* [TASK DIRECTIONS]: All lines below are to be transcribed exactly.

Stored dataset items:

(** On valid text the loop over runes is a loop over bytes. *)
Lemma escape_flat s : validString s = true → escape s = flat s.
Proof.
  remember (String.length s) as n eqn:Hn. assert (String.length s ≤ n)%nat as Hle by lia. clear Hn. revert s Hle.
  induction n as [|n IH]; intros [|a s1] Hle; cbn [String.length] in Hle; try (lia || done).
  cbn [validString escape]. destruct (decide (code a < 128)) as [Ha|Ha]; [intros Hv; cbn [flat]; by rewrite IH by (done || lia)|].
  destruct s1 as [|b s2]; [done|]. cbn [String.length] in Hle. destruct (rune2 a b) eqn:H2.
  { intros Hv. apply rune2_high in H2 as [? ?]. rewrite !flat_high by done. by rewrite IH by (done || lia). }
  destruct s2 as [|c s3]; [done|]. cbn [String.length] in Hle. destruct (rune3 a b c) eqn:H3.
  { intros Hv. apply rune3_high in H3 as (? & ? & ?). rewrite !flat_high by done. by rewrite IH by (done || lia). }
  destruct s3 as [|d s4]; [done|]. cbn [String.length] in Hle. intros [H4 Hv]%andb_true_iff. rewrite H4.
  apply rune4_high in H4 as (? & ? & ? & ?). rewrite !flat_high by done. by rewrite IH by (done || lia).
Qed.

(** Reading back one character. *)
Definition unhex (a : ascii) : N := if decide (code a < 58) then N_of_ascii a - 48 else N_of_ascii a - 87.
Definition unesc (s : string) : option (ascii * string) :=
  match s with
  | EmptyString => None
  | String "\" (String c t) =>
      match c with
      | "b"%char => Some ("008"%char, t)
      | "f"%char => Some ("012"%char, t)
      | "n"%char => Some ("010"%char, t)
      | "r"%char => Some ("013"%char, t)
      | "t"%char => Some ("009"%char, t)
      | "u"%char =>
          match t with
          | String _ (String _ (String h (String l t))) => Some (ascii_of_N (unhex h * 16 + unhex l), t)
          | _ => None
          end
      | _ => Some (c, t)
      end
  | String "034" _ => None
  | String a t => Some (a, t)
  end.

Lemma unesc_escChar a t : unesc (escChar a ++ t) = Some (a, t).
Proof. destruct a as [[] [] [] [] [] [] [] []]; reflexivity. Qed.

* [SOLUTION FOR THIS TASK]:
(** On valid text the loop over runes is a loop over bytes. *)
Lemma escape_flat s : validString s = true → escape s = flat s.
Proof.
  remember (String.length s) as n eqn:Hn. assert (String.length s ≤ n)%nat as Hle by lia. clear Hn. revert s Hle.
  induction n as [|n IH]; intros [|a s1] Hle; cbn [String.length] in Hle; try (lia || done).
  cbn [validString escape]. destruct (decide (code a < 128)) as [Ha|Ha]; [intros Hv; cbn [flat]; by rewrite IH by (done || lia)|].
  destruct s1 as [|b s2]; [done|]. cbn [String.length] in Hle. destruct (rune2 a b) eqn:H2.
  { intros Hv. apply rune2_high in H2 as [? ?]. rewrite !flat_high by done. by rewrite IH by (done || lia). }
  destruct s2 as [|c s3]; [done|]. cbn [String.length] in Hle. destruct (rune3 a b c) eqn:H3.
  { intros Hv. apply rune3_high in H3 as (? & ? & ?). rewrite !flat_high by done. by rewrite IH by (done || lia). }
  destruct s3 as [|d s4]; [done|]. cbn [String.length] in Hle. intros [H4 Hv]%andb_true_iff. rewrite H4.
  apply rune4_high in H4 as (? & ? & ? & ?). rewrite !flat_high by done. by rewrite IH by (done || lia).
Qed.

(** Reading back one character. *)
Definition unhex (a : ascii) : N := if decide (code a < 58) then N_of_ascii a - 48 else N_of_ascii a - 87.
Definition unesc (s : string) : option (ascii * string) :=
  match s with
  | EmptyString => None
  | String "\" (String c t) =>
      match c with
      | "b"%char => Some ("008"%char, t)
      | "f"%char => Some ("012"%char, t)
      | "n"%char => Some ("010"%char, t)
      | "r"%char => Some ("013"%char, t)
      | "t"%char => Some ("009"%char, t)
      | "u"%char =>
          match t with
          | String _ (String _ (String h (String l t))) => Some (ascii_of_N (unhex h * 16 + unhex l), t)
          | _ => None
          end
      | _ => Some (c, t)
      end
  | String "034" _ => None
  | String a t => Some (a, t)
  end.

Lemma unesc_escChar a t : unesc (escChar a ++ t) = Some (a, t).
Proof. destruct a as [[] [] [] [] [] [] [] []]; reflexivity. Qed.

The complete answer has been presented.